(** A positive count divided by a larger one of at most 42 bits is a
    binary64 below one: a full mantissa at an exponent of at most -53. *)
Lemma div_below_one (n c : positive) :
  Zpos n < Zpos c -> 2049 * Zpos c <= 2 ^ 53 ->
  exists m e,
    Float64.div (Float64.of_int (Zpos n)) (Float64.of_int (Zpos c)) = S754_finite false m e
    /\ Zdigits2 (Zpos m) = 53 /\ -1074 <= e <= -53.
Proof.
  intros Hlt Hc.
  change (2 ^ 53) with 9007199254740992 in Hc.
  assert (Hdc : Zdigits2 (Zpos c) <= 42).
  { apply Zdigits2_le; [lia|]. change (2 ^ 42) with 4398046511104. lia. }
  assert (Hdn : Zdigits2 (Zpos n) <= Zdigits2 (Zpos c)) by (apply Zdigits2_mono; lia).
  pose proof (Zdigits2_pos n) as Hn1.
  destruct (of_int_small_value n) as [mx [Hx [Hmx Hvx]]]; [lia|].
  destruct (of_int_small_value c) as [my [Hy [Hmy Hvy]]]; [lia|].
  rewrite Hx, Hy.
  set (k := Zdigits2 (Zpos n)) in *. set (dc := Zdigits2 (Zpos c)) in *.
  unfold Float64.div, Float64.prec, Float64.emax, SFdiv, SFdiv_core_binary.
  rewrite Hmx, Hmy.
  assert (He' : Z.min (fexp 53 1024 (53 + (k - 53) - (53 + (dc - 53))))
                  (k - 53 - (dc - 53)) = k - dc - 53)
    by (unfold fexp, emin; lia).
  rewrite He'.
  replace (k - 53 - (dc - 53) - (k - dc - 53)) with 53 by lia.
  cbv iota.
  pose proof (Z_div_mod (Z.shiftl (Zpos mx) 53) (Zpos my) eq_refl) as Hqr.
  destruct (Z.div_eucl (Z.shiftl (Zpos mx) 53) (Zpos my)) as [q r].
  destruct Hqr as [Hqr Hr].
  rewrite Z.shiftl_mul_pow2 in Hqr by lia.
  change (2 ^ 53) with 9007199254740992 in Hqr.
  pose proof (Zdigits2_bounds mx) as Hbx. rewrite Hmx in Hbx.
  pose proof (Zdigits2_bounds my) as Hby. rewrite Hmy in Hby.
  change (2 ^ (53 - 1)) with 4503599627370496 in Hbx, Hby.
  change (2 ^ 53) with 9007199254740992 in Hbx, Hby.
  assert (Hq52 : 4503599627370496 <= q) by nia.
  assert (Hq54 : q < 18014398509481984) by nia.
  (* the quotient is below [2^(53+j) - 2049], [j] the difference of the lengths *)
  set (A := 2 ^ (53 - dc)) in *.
  set (J := 2 ^ (dc - k)).
  assert (HA : 0 < A) by (apply Z.pow_pos_nonneg; lia).
  assert (HJ : 0 < J) by (apply Z.pow_pos_nonneg; lia).
  assert (HAJ : 2 ^ (53 - k) = A * J).
  { unfold A, J. rewrite <- Z.pow_add_r by lia. f_equal. lia. }
  rewrite HAJ in Hvx.
  assert (Hcq : Zpos c * q <= Zpos n * (J * 9007199254740992)).
  { apply (Z.mul_le_mono_pos_l _ _ A HA). nia. }
  assert (HqT : q <= J * 9007199254740992 - 2049).
  { apply (Z.mul_le_mono_pos_l _ _ (Zpos c)); [lia|]. nia. }
  destruct q as [|q|q]; try lia.
  cbn [xorb].
  assert (Hdq : (Zpos q < 9007199254740992 /\ Zdigits2 (Zpos q) = 53)
                \/ (9007199254740992 <= Zpos q /\ Zdigits2 (Zpos q) = 54)).
  { destruct (Z.ltb_spec (Zpos q) 9007199254740992); [left | right];
      (split; [assumption|]); apply Zdigits2_unique.
    - change (2 ^ (53 - 1)) with 4503599627370496.
      change (2 ^ 53) with 9007199254740992. lia.
    - change (2 ^ (54 - 1)) with 9007199254740992.
      change (2 ^ 54) with 18014398509481984. lia. }
  destruct (binary_round_aux_bound q (k - dc - 53) (new_location (Zpos my) r))
    as [m2 [e2 [Hres [Hd2 Hcases]]]]; [lia | lia | lia |].
  exists m2, e2. split; [exact Hres|]. split; [exact Hd2|].
  pose proof (Zdigits2_bounds m2) as Hb2. rewrite Hd2 in Hb2.
  change (2 ^ (53 - 1)) with 4503599627370496 in Hb2.
  change (2 ^ 53) with 9007199254740992 in Hb2.
  destruct (Z.eq_dec (dc - k) 0) as [Hj0 | Hj0];
    [|destruct (Z.eq_dec (dc - k) 1) as [Hj1 | Hj1]].
  - unfold J in HqT. rewrite Hj0 in HqT. change (2 ^ 0) with 1 in HqT.
    destruct Hdq as [[Hq Hdq] | [Hq Hdq]]; [|lia].
    rewrite Hdq in Hcases. change (2 ^ (53 - 53)) with 1 in Hcases.
    rewrite Z.div_1_r in Hcases. lia.
  - unfold J in HqT. rewrite Hj1 in HqT. change (2 ^ 1) with 2 in HqT.
    destruct Hdq as [[Hq Hdq] | [Hq Hdq]]; rewrite Hdq in Hcases.
    + lia.
    + change (2 ^ (54 - 53)) with 2 in Hcases.
      assert (Hh : Zpos q / 2 < 9007199254740992 - 1024)
        by (apply Z.div_lt_upper_bound; lia).
      lia.
  - destruct Hdq as [[Hq Hdq] | [Hq Hdq]]; rewrite Hdq in Hcases; lia.
Qed.

(** ** Binary64 arithmetic: the whole hours and minutes of a duration *)

Lemma to_int_below_one (m : positive) (e : Z) :
  Zdigits2 (Zpos m) = 53 -> e <= -53 ->
  Float64.to_int (S754_finite false m e) = 0.
Proof.
  intros Hd He.
  pose proof (Zdigits2_bounds m) as [_ Hhi]. rewrite Hd in Hhi.
  unfold Float64.to_int, Float64.trunc.
  destruct e as [|p|p]; try lia.
  rewrite Z.shiftr_div_pow2 by lia.
  rewrite Z.div_small; [reflexivity|].
  split; [lia|].
  apply Z.lt_le_trans with (2 ^ 53); [exact Hhi|].
  apply Z.pow_le_mono_r; lia.
Qed.

Lemma to_int_at_least_one (m : positive) (e : Z) :
  Zdigits2 (Zpos m) = 53 -> -52 <= e <= 0 ->
  1 <= Float64.to_int (S754_finite false m e).
Proof.
  intros Hd He.
  pose proof (Zdigits2_bounds m) as [Hlo Hhi]. rewrite Hd in Hlo, Hhi.
  change (2 ^ (53 - 1)) with 4503599627370496 in Hlo.
  change (2 ^ 53) with 9007199254740992 in Hhi.
  unfold Float64.to_int, Float64.trunc.
  set (a := match e with
            | Zneg p => Z.shiftr (Zpos m) (Zpos p)
            | _ => Z.shiftl (Zpos m) e
            end).
  assert (Ha : 1 <= a <= Zpos m).
  { subst a. destruct e as [|p|p]; try lia.
    - rewrite Z.shiftl_0_r. lia.
    - rewrite Z.shiftr_div_pow2 by lia.
      assert (Hp : 0 < 2 ^ Zpos p) by (apply Z.pow_pos_nonneg; lia).
      assert (Hp52 : 2 ^ Zpos p <= 2 ^ 52) by (apply Z.pow_le_mono_r; lia).
      change (2 ^ 52) with 4503599627370496 in Hp52.
      split.
      + apply Z.div_le_lower_bound; lia.
      + apply Z.div_le_upper_bound; [lia|]. nia. }
  assert (Hr : Int64.in_rangeb a = true).
  { unfold Int64.in_rangeb, Int64.min_int, Int64.max_int.
    change (2 ^ 63) with 9223372036854775808.
    apply andb_true_intro. split; apply Z.leb_le; lia. }
  rewrite Hr. lia.
Qed.

Lemma to_int_nonpositive (x : Float64.float64) :
  Float64.is_nonpositive x -> Float64.to_int x <= 0.
Proof.
  intros Hx. unfold Float64.to_int.
  assert (Hmin : Int64.min_int <= 0) by (unfold Int64.min_int; cbn; lia).
  destruct x as [s | s | | s m e]; cbn [Float64.trunc]; try exact Hmin.
  - cbn. lia.
  - cbn in Hx. subst s.
    set (a := match e with
              | Zneg p => Z.shiftr (Zpos m) (Zpos p)
              | _ => Z.shiftl (Zpos m) e
              end).
    assert (Ha : 0 <= a).
    { subst a. destruct e; [apply Z.shiftl_nonneg | apply Z.shiftl_nonneg
                           | apply Z.shiftr_nonneg]; lia. }
    destruct (Int64.in_rangeb (- a)); lia.
Qed.

Lemma div_nonpositive (x : Float64.float64) (c : positive) :
  Float64.is_nonpositive x ->
  Float64.is_nonpositive (Float64.div x (Float64.of_int (Zpos c))).
Proof.
  intros Hx.
  pose proof (of_int_positive (Zpos c) eq_refl) as Hc.
  destruct (Float64.of_int (Zpos c)) as [sy | [|] | | [|] my ey]; cbn in Hc;
    try contradiction;
    destruct x as [s | s | | s m e]; cbn [Float64.is_nonpositive] in Hx |- *;
    try exact I; try (subst s; exact eq_refl).
  subst s. unfold Float64.div, SFdiv.
  destruct (SFdiv_core_binary _ _ _ _ _ _) as [[mz ez] lz].
  apply binary_round_aux_nonpositive.
Qed.

(** Adding a number below one to a number of at least one: the sum is a
    full mantissa at the exponent of the larger number or at most two
    above it. *)
Lemma add_above_one (mh : positive) (eh : Z) (y : Float64.float64) :
  Zdigits2 (Zpos mh) = 53 -> -52 <= eh <= 0 ->
  (y = S754_zero false
   \/ exists my ey, y = S754_finite false my ey
                    /\ Zdigits2 (Zpos my) = 53 /\ -1074 <= ey <= -53) ->
  exists m e, Float64.add (S754_finite false mh eh) y = S754_finite false m e
              /\ Zdigits2 (Zpos m) = 53 /\ eh <= e <= eh + 2.
Proof.
  intros Hdh Heh [-> | [my [ey [-> [Hdy Hey]]]]].
  - exists mh, eh. split; [reflexivity|]. split; [exact Hdh | lia].
  - unfold Float64.add, Float64.prec, Float64.emax, SFadd.
    replace (Z.min eh ey) with ey by lia.
    unfold shl_align at 1 2.
    rewrite Z.sub_diag.
    destruct (ey - eh) as [|d|d] eqn:Hd; try lia.
    cbn [fst cond_Zopp Z.add binary_normalize].
    set (a := Pos.iter xO mh d).
    assert (Hda : Zdigits2 (Zpos a) = 53 + Zpos d).
    { unfold a. cbn [Zdigits2] in *. rewrite digits2_pos_iter_xO. lia. }
    pose proof (Zdigits2_bounds a) as [Halo Hahi]. rewrite Hda in Halo, Hahi.
    pose proof (Zdigits2_bounds my) as [_ Hyhi]. rewrite Hdy in Hyhi.
    assert (Hpow : 2 ^ 53 <= 2 ^ (53 + Zpos d)) by (apply Z.pow_le_mono_r; lia).
    assert (Hsucc : 2 ^ (54 + Zpos d) = 2 * 2 ^ (53 + Zpos d)).
    { replace (54 + Zpos d) with (Z.succ (53 + Zpos d)) by lia.
      apply Z.pow_succ_r. lia. }
    assert (HDlo : 53 + Zpos d <= Zdigits2 (Zpos (a + my))).
    { rewrite <- Hda. apply Zdigits2_mono. lia. }
    assert (HDhi : Zdigits2 (Zpos (a + my)) <= 54 + Zpos d).
    { apply Zdigits2_le; [lia|]. rewrite Pos2Z.inj_add. lia. }
    unfold binary_round, shl_align.
    change (Zpos (digits2_pos (a + my))) with (Zdigits2 (Zpos (a + my))).
    set (D := Zdigits2 (Zpos (a + my))) in *.
    assert (Hf : fexp 53 1024 (D + ey) - ey = D - 53) by (unfold fexp, emin; lia).
    rewrite Hf.
    destruct (D - 53) as [|s|s] eqn:Hs; try lia.
    destruct (binary_round_aux_bound (a + my) ey loc_Exact)
      as [m2 [e2 [Hres [Hd2 Hcases]]]]; fold D; [lia | lia | lia |].
    exists m2, e2. split; [exact Hres|]. split; [exact Hd2|].
    fold D in Hcases. lia.
Qed.

(** The shape shared by [Duration.Minutes] and [Duration.Hours]: the
    whole units as a number plus the rest divided by the unit.  Its
    integer part is positive exactly when the duration is at least one
    unit, however the two roundings fall. *)
Lemma whole_units_positive (d : Z) (c : positive) :
  4096 <= Zpos c -> 2049 * Zpos c <= 2 ^ 53 -> d <= Int64.max_int ->
  (0 <? Float64.to_int
          (Float64.add (Float64.of_int (Z.quot d (Zpos c)))
             (Float64.div (Float64.of_int (Z.rem d (Zpos c)))
                (Float64.of_int (Zpos c)))))
  = (Zpos c <=? d).
Proof.
  intros Hc1 Hc2 Hd.
  unfold Int64.max_int in Hd. change (2 ^ 63) with 9223372036854775808 in Hd.
  pose proof Hc2 as Hc2'. change (2 ^ 53) with 9007199254740992 in Hc2'.
  destruct (Z.leb_spec (Zpos c) d) as [Hge | Hlt].
  - (* at least one unit *)
    apply Z.ltb_lt.
    assert (Hh1 : 1 <= Z.quot d (Zpos c)) by (apply Z.quot_le_lower_bound; lia).
    assert (Hh2 : Z.quot d (Zpos c) < 2 ^ 51).
    { apply Z.quot_lt_upper_bound; [lia | lia|].
      change (2 ^ 51) with 2251799813685248. lia. }
    assert (Hr : 0 <= Z.rem d (Zpos c) < Zpos c) by (apply Z.rem_bound_pos; lia).
    destruct (Z.quot d (Zpos c)) as [|h|h]; try lia.
    assert (Hdh : Zdigits2 (Zpos h) <= 51) by (apply Zdigits2_le; lia).
    pose proof (Zdigits2_pos h) as Hdh1.
    destruct (of_int_small_value h) as [mh [Hx [Hmh _]]]; [lia|].
    rewrite Hx.
    assert (Hy : Float64.div (Float64.of_int (Z.rem d (Zpos c))) (Float64.of_int (Zpos c))
                 = S754_zero false
                 \/ exists my ey,
                      Float64.div (Float64.of_int (Z.rem d (Zpos c)))
                        (Float64.of_int (Zpos c)) = S754_finite false my ey
                      /\ Zdigits2 (Zpos my) = 53 /\ -1074 <= ey <= -53).
    { destruct (Z.rem d (Zpos c)) as [|n|n]; try lia.
      - left.
        assert (Hdc : Zdigits2 (Zpos c) <= 53).
        { apply Zdigits2_le; [lia|]. change (2 ^ 53) with 9007199254740992. lia. }
        destruct (of_int_small_value c) as [mc [-> _]]; [exact Hdc|]. reflexivity.
      - right. apply div_below_one; lia. }
    destruct (add_above_one mh (Zdigits2 (Zpos h) - 53) _ Hmh ltac:(lia) Hy)
      as [m [e [-> [Hm He]]]].
    pose proof (to_int_at_least_one m e Hm ltac:(lia)). lia.
  - apply Z.ltb_ge.
    destruct (Z.ltb_spec 0 d) as [Hpos | Hneg].
    + (* positive and below one unit *)
      rewrite Z.quot_small, Z.rem_small by lia.
      destruct d as [|n|n]; try lia.
      destruct (div_below_one n c Hlt Hc2) as [my [ey [-> [Hmy Hey]]]].
      change (Float64.of_int 0) with (S754_zero false).
      change (Float64.add (S754_zero false) (S754_finite false my ey))
        with (S754_finite false my ey).
      rewrite to_int_below_one by (assumption || lia). lia.
    + (* zero or negative *)
      apply to_int_nonpositive.
      assert (Hr : Z.rem d (Zpos c) <= 0) by (apply Z.rem_nonpos; lia).
      assert (Hq : Z.quot d (Zpos c) <= 0).
      { rewrite <- (Z.opp_involutive d), Z.quot_opp_l by lia.
        assert (0 <= Z.quot (- d) (Zpos c)) by (apply Z.quot_pos; lia). lia. }
      apply add_nonpositive.
      * now apply of_int_nonpositive.
      * apply div_nonpositive. now apply of_int_nonpositive.
Qed.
+-------+
# [WHAT IS BEING ASKED]
Above is a listing; print exactly its lines from the one with "change (2 ^ 53) with 9007199254740992 in Hc." through the one with "pose proof (Zdigits2_pos n) as Hn1.", and no other lines.

# [EXERCISE RESULT]
  change (2 ^ 53) with 9007199254740992 in Hc.
  assert (Hdc : Zdigits2 (Zpos c) <= 42).
  { apply Zdigits2_le; [lia|]. change (2 ^ 42) with 4398046511104. lia. }
  assert (Hdn : Zdigits2 (Zpos n) <= Zdigits2 (Zpos c)) by (apply Zdigits2_mono; lia).
  pose proof (Zdigits2_pos n) as Hn1.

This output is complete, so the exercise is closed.